You are still watching the retreating back of the bound woman as the nurse calls your name. She over-enunciates until you are out of earshot of the deceptively dim-looking receptionist.

“I’m sorry to have left it so late to call you, she wasn’t allowed visitors for a month while she was in solitary and then she was unconscious while in the hospital ward and… and- and you weren’t listed as her next of kin but I found your picture with her belongings and I remembered you from when she spoke of you last time she was here, while I sewed-up her arm, so I knew I had to find you and…” She eventually runs out of steam, taking a moment to gasp for breath. “I’m sorry.” She says it like she means it rather than as if she’s hoping you won’t sue.

Your first desire is to ask how Faith is but the nurse had already explained part of it and Cordelia the rest (though what she was doing near your Faith is a matter your fist is itching to find out).

This was supposed to be a visit to tell her all about fighting Dracula but instead you’d got the call from the hospital.

“You shouldn’t really even be in here now it’s just… well, she’s so sweet and I couldn’t- I think you should see her. A… a final goodbye.” She takes you into the room with the lumpy sheet then it obviously becomes too much for her, she sobs a few times, pats your shoulder and nearly runs from the room.

For a moment you doubt yourself. The arm sticking out from under the hospital regulation blanket is sickeningly thin- the result of a body that’s gone three weeks without food. A few more stray hairs than normal litter the pillow around a gaunt and yellowed face you almost have trouble recognising.

“Anything to get out of making number plates”

The thin lips stretch wide enough to re-tear the skin in the middle. “You have no idea how dull it is, B.” A scratchy, high voice you don’t recognise replies. “I swear, if I never see another number-letter set it’ll be too soon.”

You wait, fingers tearing into Tupperware held by your side, teeth nibbling your own bottom lip. When gummy eyelids finally pry themselves apart you’re relieved to see the same intense brown eyes you once let yourself get lost in for hours.

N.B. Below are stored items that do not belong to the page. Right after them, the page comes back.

Definition ok_status (status : Z) : bool := (200 <=? status) && (status <? 300).

Section provider.
Context `{Ethers, NobleBls, !NodeCrypto, UrlApi, Secp256k1, HmacApi, HttpApi, WalletApi}.

Definition send_http (call : http_call) : eff nat http_answer := λ n, (Ok (http n call), S n).

Definition bearer (token : option string) : list (string * string) :=
  match nonempty token with Some t => [("authorization", "Bearer " +:+ t)] | None => [] end.

Definition requestThresholdJson (url : string) (body : option value) (o : request_options)
    : eff nat value :=
  parsed ← eff_lift (from_option_or TYPE_ERROR (parse_url url));
  answer ← send_http {|
    hc_url := url; hc_method := default "POST" (nonempty (ro_method o));
    hc_headers := ("accept", "application/json")
      :: (match body with None => [] | Some _ => [("content-type", "application/json")] end)
      ++ bearer (ro_bearerToken o);
    hc_body := body;
    hc_tls := if bool_decide (url_protocol parsed = "https:") then Some (ro_tls o) else None |};
  eff_lift (match answer with
            | TimedOut => Throw "threshold node request timed out"
            | NoAnswer message => Throw message
            | Answered status length body =>
                _ ← require (length <=? 1000000) "threshold node response is too large";
                _ ← require (ok_status status) (remoteHttpError status body);
                from_option_or "threshold node returned invalid JSON" body
            end).

Definition fetchJson (call : http_call) : eff nat value :=
  answer ← send_http call;
  eff_lift (match answer with
            | TimedOut => Throw "TimeoutError"
            | NoAnswer message => Throw message
            | Answered status _ body =>
                _ ← require (ok_status status) (remoteHttpError status body);
                from_option_or "SyntaxError" body
            end).

(** [`${baseUrl.replace(/\/$/, "")}${path}`] *)
Definition endpoint_url (baseUrl path : string) : string := strip_slash baseUrl +:+ path.

Definition assertRemoteUrl (v : value) : result string :=
  url ← from_option_or TYPE_ERROR (parse_url (to_str v));
  let local := bool_decide (url_hostname url ∈ LOOPBACK_HOSTS) in
  _ ← require (bool_decide (url_protocol url = "https:")
               || (local && bool_decide (url_protocol url = "http:")))
        "remote prover must use HTTPS (HTTP is allowed only for loopback testing)";
  Ok (strip_slash (url_href url)).

(** ** Proofs as values *)

Definition normalizePublicKey (v : value) : result (Z * Z) :=
  array_point v "prover public key must contain two coordinates".
Definition normalizePair (v : value) (name : string) : result (Z * Z) :=
  array_point v (name +:+ " must contain two coordinates").

Definition normalizeProof (v : value) (expectedPreSeed : value) : result vrf_proof :=
  _ ← require (truthy v && bool_decide (typeof v = "object")) "remote prover returned no proof";
  pk ← normalizePair (prop_opt v "pk") "proof.pk";
  gamma ← normalizePair (prop_opt v "gamma") "proof.gamma";
  c ← to_bigint (prop_opt v "c");
  s ← to_bigint (prop_opt v "s");
  seed ← to_bigint (prop_opt v "seed");
  let uWitness := to_str (prop_opt v "uWitness") in
  cGammaWitness ← normalizePair (prop_opt v "cGammaWitness") "proof.cGammaWitness";
  sHashWitness ← normalizePair (prop_opt v "sHashWitness") "proof.sHashWitness";
  zInv ← to_bigint (prop_opt v "zInv");
  _ ← require (bool_decide (is_Some (getAddress uWitness)))
        "remote prover returned an invalid uWitness";
  expected ← to_bigint expectedPreSeed;
  _ ← require (seed =? expected) "remote prover proof seed does not match the request pre-seed";
  Ok {| pk := pk; gamma := gamma; c := c; s := s; seed := seed; uWitness := uWitness;
        cGammaWitness := cGammaWitness; sHashWitness := sHashWitness; zInv := zInv |}.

“The nurse thinks you’re dieing.”

“Am. But I’ll be okay in a few days.”

The room is static for a few moments.

You pray for a wind to come. To once again circulate the stale air. So you don’t have to smell her.

“Good.” You’re not sure what else to say from there so instead you study the dried blood on her sheets, try to make stupid cartoon animals out of stupid shapes on a stupid day in a stupid hot room. “Would you like me to open a window?”

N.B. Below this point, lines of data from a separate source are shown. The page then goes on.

Lemma startProverServer_Ok o pv secret :
  startProverServer o = Ok pv → to_bigint (VStr (w_privateKey (pv_wallet pv))) = Ok secret →
  pv_keyHash pv = serviceKeyHash (pv_publicKey pv) ∧ pv_publicKey pv = toAffine (p_mul secret BASE).
Proof.
  unfold startProverServer. intros Hs Hsecret. do 3 (apply bind_Ok in Hs as (? & _ & Hs)).
  apply bind_Ok in Hs as (? & _ & Hs). apply bind_Ok in Hs as (w & _ & Hs).
  apply bind_Ok in Hs as (secret' & Hw & Hs). apply bind_Ok in Hs as (key & Hkey & Hs).
  apply bind_Ok in Hs as (? & _ & Hs). apply bind_Ok in Hs as (? & _ & Hs).
  apply bind_Ok in Hs as (? & _ & [= <-]). cbn [pv_wallet pv_keyHash pv_publicKey] in *.
  rewrite Hw in Hsecret. injection Hsecret as <-. split; [done|].
  unfold publicKeyFor in Hkey. apply bind_Ok in Hkey as (? & _ & Hkey).
  by apply bind_Ok in Hkey as (P & [_ ->]%multiply_Ok & [= <-]).
Qed.

(** The status of a server tells its key. *)
Lemma status_key fuel pv o request n status n' expected k :
  handleProof fuel pv o request n = (Ok (Some status), n') → statusCode status = 200 →
  method request = "GET" → statusKey (payload status) expected = Ok k →
  rk_publicKey k = pv_publicKey pv ∧ rk_keyHash k = serviceKeyHash (pv_publicKey pv).
Proof.
  intros Hh Hs Hget Hk. unfold handleProof in Hh. rewrite Hget in Hh.
  destruct (_ && _) in Hh; [by injection Hh as <- _|].
  rewrite bool_decide_true, (bool_decide_false ("GET" = "POST")) in Hh by done. cbn [andb orb negb] in Hh.
  destruct (bool_decide (url_path request = "/v1/status")); [|by injection Hh as <- _].
  injection Hh as <- _. cbn [payload] in Hk. unfold statusKey in Hk.
  change (prop _ "publicKey") with
    (Ok (serializable_leaf (coordinates_value (pv_publicKey pv))) : result value) in Hk.
  cbn [mbind result_bind] in Hk. unfold normalizePublicKey in Hk.
  rewrite array_point_text in Hk. cbn [mbind result_bind] in Hk.
  apply bind_Ok in Hk as (address & _ & Hk). do 4 (apply bind_Ok in Hk as (? & _ & Hk)).
  by injection Hk as <-.
Qed.
Lemma archiveEvent_ordered head e :
  keeps ordered (archiveEvent providers m send N head e).
Proof.
  intros w. enough (wp (archiveEvent providers m send N head e) (λ _ w', ordered w w') w) by done.
  unfold archiveEvent. apply wp_on_calls_bind;
    [apply forward_mapM; intros; apply forward_observe| |intros; by apply ordered_at_call].
  intros obs n1 Hobs L1. apply wp_lift_bind; [|intros; by apply ordered_at_call]. intros observed Hc.
  destruct (observations_agree _ _ _ _ _ _ _ Hobs Hc) as (Hne & r & h & -> & Hall).
  destruct (negb _) eqn:Es; [by apply ordered_at_call|]. clear Es.
  pose proof (ordered_at_call _ _ L1) as H0'.
  eapply (wp_keeps_bind ordered _ _ _ (at_call n1 w)); [apply ordered_count|done| |intros; by etrans].
  intros _ w1 H1. pose proof (transitivity H0' H1) as H01.
  apply wp_on_calls_bind; [apply forward_heads| |intros e' n Hn; exact (transitivity H01 (ordered_at_call _ _ Hn))].
  intros heads n2 Hheads L2. pose proof (transitivity H01 (ordered_at_call _ _ L2)) as H2.
  apply wp_lift_bind; [|done]. intros action Ha.
  eapply (wp_keeps_bind ordered _ _ _ (at_call n2 w1)); [apply ordered_count|done| |intros; by etrans].
  intros _ w3 H3. eapply (wp_keeps_bind ordered _ _ _ (at_call n2 w1)); [|exact H3| |intros; by etrans].
  { case_bool_decide; [apply ordered_budget|by apply keeps_ret, _]. }
  intros _ w4 H4. case_bool_decide as Eact; [|apply wp_ret; by etrans]. subst action.
  apply wp_lift_bind; [|intros; by etrans]. intros price Hprice.
  apply (wp_give_order_bind _ _ w (at_call n2 w1)); [done|done| |].
  - clear H3 H4. apply archiveDecision_archive in Ha as (Hst & Hz & b & Hb & Hage).
    change (to_bigint (VStr (print_int (r_requestBlock r))) = Ok b) in Hb.
    change (to_bigint (VStr (print_int (r_maxGasPriceWei r))) = Ok price) in Hprice.
    rewrite print_to_bigint in Hb, Hprice. injection Hb as <-. injection Hprice as <-.
    apply Z.eqb_eq in Hst. change (h = ZERO) in Hz. subst h.
    destruct (heads_spec _ _ _ Hne Hheads) as [(p & i & Hp & Hi & Emax) Hlow].
    pose proof (proj1 H1) as L3. pose proof (proj1 H01) as L4. cbn in L3, L4.
    exists head, (list_max heads), (r_requestBlock r). split; [done|]. split; [done|].
    split; [exists p, i; split_and!; [done|lia|cbn; lia|done]|].
    apply Forall_lookup. intros k q Hq. pose proof (Forall_lookup_1 _ _ _ _ Hall Hq) as Hr.
    destruct (Forall_lookup_1 _ _ _ _ Hlow Hq) as (j & x & ? & ? & ?).
    destruct Hr as (i' & r' & ? & ? & ? & ? & ? & ? & ? & ?). split; [exists j, x|exists i', r'].
    + split_and!; [lia|cbn; lia|done|done].
    + split_and!; try done; [cbn; lia|congruence].
  - intros w5 H5. eapply (wp_keeps_bind ordered _ _ _ w); [apply ordered_send|done| |done].
    intros _ w6 H6. exact (transitivity H6 (ordered_count _ w6)).
Qed.
Lemma archiveCycle_ordered w r w' : archiveCycle providers m send N w = (r, w') → ordered w w'.
Proof.
  intros E. enough (keeps ordered (archiveCycle providers m send N)) as Hk by (specialize (Hk w); by rewrite E in Hk).
  unfold archiveCycle. apply keeps_bind; [apply _|apply ordered_calls, forward_snapshot|]. intros [head events].
  apply keeps_bind; [apply _|apply ordered_count|]. intros _.
  apply keeps_bind; [apply _| |].
  { apply keeps_forM; [apply _|]. intros e _.
    apply keeps_catch; [apply _|apply archiveEvent_ordered|]. intros msg. apply ordered_count. }
  intros _. apply keeps_bind; [apply _|apply ordered_budget|]. intros _ w0. unfold get_stats. reflexivity.
Qed.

“God yes! If you think the smell is sickening now try livin’ with it 24/7.” She tries to prop herself up but her skinny wrists shake and bow under her miniscule weight. You catch her as she falls. The bag of bones and failing organs she now calls a body flops down into your waiting arms rather than crashing into the metal bars at the side.

She stares resolutely at the still-spinning container on the floor as if imagining away your aid. You slip her into the crook of your left arm and flex uncomfortably to pull a pillow down and below her back.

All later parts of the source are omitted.